Non ha saputo resistere alla tentazione di comprare un noto modello di robot da cucina e così ha chiesto un finanziamento. Fin qui, nulla di strano. Se non fosse che ha fornito i dati di un'altra persona per poter ottenere il credito e procedere quindi all'acquisto. Per questo motivo Anna, una 50enne di Macerata Campania, comune in provincia di Caserta, è stata condannata anche in appello a quattro mesi di carcere per sostituzione di persona e al pagamento delle spese.
Il furto d'identità
I fatti risalgono al 2017. Valentina, la persona offesa, si accorge del furto d'indentità per puro caso.
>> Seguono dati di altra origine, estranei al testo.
Lemma process_chars_newlines r cs :
  forallb csv.is_newline cs = true ->
  csv.state r = csv.START_RECORD \/ csv.state r = csv.EAT_CRNL ->
  exists s, (s = csv.START_RECORD \/ s = csv.EAT_CRNL)
            /\ csv.process_chars r cs = Ok (csv.set_state s r).
Proof.
  revert r. induction cs as [|c cs IH]; intros r Hcs Hst; simpl.
  - exists (csv.state r). split; [exact Hst|]. by destruct r.
  - simpl in Hcs. apply andb_true_iff in Hcs as [Hc Hcs].
    assert (Hstep : csv.parse_process_char r (Some c)
                    = Ok (csv.set_state csv.EAT_CRNL r)).
    { destruct r as [fs f fl s ln]. simpl in Hst.
      unfold csv.parse_process_char, csv.set_state. simpl.
      destruct Hst as [-> | ->]; by rewrite Hc. }
    rewrite Hstep.
    destruct (IH (csv.set_state csv.EAT_CRNL r) Hcs) as (s & Hs & ->);
      [by right|].
    exists s. split; [exact Hs|]. reflexivity.
Qed.

(** A blank line read at the start of a record gives the record without
    fields and changes nothing but the count of lines. *)
Lemma process_line_blank r line :
  blank_line line = true ->
  csv.state r = csv.START_RECORD ->
  csv.process_line r line
  = Ok (with_line_num (S (csv.line_num r)) r).
Proof.
  intros Hblank Hst. unfold csv.process_line.
  edestruct (process_chars_newlines
               {| csv.fields := csv.fields r; csv.field := csv.field r;
                  csv.field_len := csv.field_len r; csv.state := csv.state r;
                  csv.line_num := S (csv.line_num r) |}
               (list_ascii_of_string line) Hblank) as (s & Hs & ->).
  { by left. }
  unfold csv.parse_process_char, csv.set_state, with_line_num. simpl.
  destruct Hs as [-> | ->]; simpl; by rewrite Hst.
Qed.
Un giorno entra in un centro commerciale per comprare un cellulare e chiede il finanziamento, ma le viene detto che non può farlo perché il suo nome risulta inserito nell'elenco del Crif, la Centrale rischi di intermediazione finanziaria in cui vengono segnalati i cattivi pagatoriri. Una doccia fredda, anzi gelata per la donna. Di lì a poco scopre che una persona a lei totalmente sconosciuta, tale Anna, ha usato le sue generalità per acquistare un robot da cucina del valore di 1300 euro. A quel punto decide di rivolgersi a un legale, l'avvocato Gennaro Demetrio Paipais, e denunciare l'accaduto.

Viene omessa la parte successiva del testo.